Two current Bloomington Golden Living staff said that they could not speak to the press, and calls and emails to the director of the Bloomington center and the media contact for statewide Golden LivingCenters went unanswered. 

However, former staff members and family members of people currently living at the Bloomington LivingCenter expressed concerns about the center’s handling of the COVID-19 crisis.

“Up to now, they have consistently called me if my dad even got a vitamin shot,” said Elaine Guinn, an Indianapolis-area resident whose father, Elmer Guinn, lives at the center. 

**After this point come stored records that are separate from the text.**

(** One unit of fuel for a value and one for each member or element. *)
Fixpoint parseValue (fuel : nat) (d : Decoder) : option (JValue * Decoder) :=
  match fuel with
  | O => None
  | S fuel' =>
    '(tok, d) ← dec_Token d;
    match tok with
    | TDelim c =>
      if c =? 123 then parse_members fuel' [] d
      else if c =? 91 then parse_elements fuel' [] d
      else None
    | TNumber s => v ← parse_number s; Some (v, d)
    | TString s => Some (VString s, d)
    | TBool b => Some (VBool b, d)
    | TNull => Some (VNull, d)
    end
  end
with parse_members (fuel : nat) (ms : Members) (d : Decoder) : option (JValue * Decoder) :=
  match fuel with
  | O => None
  | S fuel' =>
    if dec_More d then
      '(tok, d) ← dec_Token d;
      match tok with
      | TString key => '(v, d) ← parseValue fuel' d; parse_members fuel' (add_member key v ms) d
      | _ => None
      end
    else '(_, d) ← dec_Token d; Some (VObject ms, d)
  end
with parse_elements (fuel : nat) (l : list JValue) (d : Decoder) : option (JValue * Decoder) :=
  match fuel with
  | O => None
  | S fuel' =>
    if dec_More d then '(v, d) ← parseValue fuel' d; parse_elements fuel' (l ++ [v]) d
    else '(_, d) ← dec_Token d; Some (VArray l, d)
  end.

Definition parse_fuel (data : bytes) : nat := 2 * length data + 2.
Definition Parse (data : bytes) : option JValue :=
  '(v, d) ← parseValue (parse_fuel data) (mkDec data tokenTopValue []);
  match skip_space (d_in d) with [] => Some v | _ => None end.
End Parsing.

Bloomington resident Eliza Carey, whose father, James Carey, lives at Golden Living, concurred, saying that the staff are usually very responsive and tell her everything that occurs in the center. 

Guinn said that she first became aware of changes on May 23, when she received a “chipper” call saying that her father had been moved to a new room. 

Though she was not initially alarmed, when she called back to ask why he had been moved, she said that she had to persistently ask for an explanation until a nurse told her that his roommate had tested positive for COVID-19. 

Not long after her call with the nursing home, Guinn said she posted on Facebook about her experience and it was covered in the Bloomingtonian. Former employees and other children of residents began to reach out to her about deaths and higher numbers of cases that had not been shared publicly. 

“I started getting nervous at this point,” Guinn said. “I was completely shocked. They are hiding things.” 

She added that the timeline of her experiences and things that Golden Living told other media sources differed, and that various promises of more communication and information had fallen through.

Carey had similar experiences with communication. She said that after finding out from a late night call that her father had tested positive for COVID-19, she tried several times to call the center back and was put on hold and never connected. She was told someone would reach out to organize a Zoom call with her father, but it took nearly a month to finally happen. Between March and June 1, she said that she had no communication with her father, who she normally calls and visits regularly. 

“It’s just been so many things they could have done better,” Carey said. “I would have been more understanding if I had had more communication.”

One former employee, who wanted to remain anonymous for fear of retaliation, said she quit after over 10 years working at the Bloomington LivingCenter because of the way the center has handled the pandemic. She said that management at the center did not alert employees right away when the first resident got sick, and when they did hold a COVID-related meeting, it was not mandatory for all employees, so many night shift workers did not attend. 

When the employee eventually got tested herself, she said that her doctor advised her to stay in quarantine for 14 days, but that her boss, executive director Elizabeth Price, pressured and bullied her into coming back. She said she was told that unless an employee had a fever, they were obliged to come to work. 

The employee also said that the management told employees that those working in the COVID unit would receive “hero pay,” of $200 to $300, but she did not receive it. 

She also said that they initially did not have enough N95 masks or gowns, and conditions for staff were so bad that her unit manager had a panic attack and had to walk out. 

“It’s been a big mess from day one,” she said. “The staff is so upset that the nurses are sitting at their desks crying."

The employee said she loved her job and the residents and was very upset about the deaths. Guinn also mentioned that prior to the outbreak, Golden LivingCenters had been “amazing” and that they had always been very accommodating and helpful, even though her father can be a difficult patient. 

“I understand that they’re in a crisis, I understand that we’re in a pandemic and no one knows what to do, but the way they have been handling their communications has been unacceptable,” Guinn said. “I like to see the good in people, but I can’t see myself trusting them.”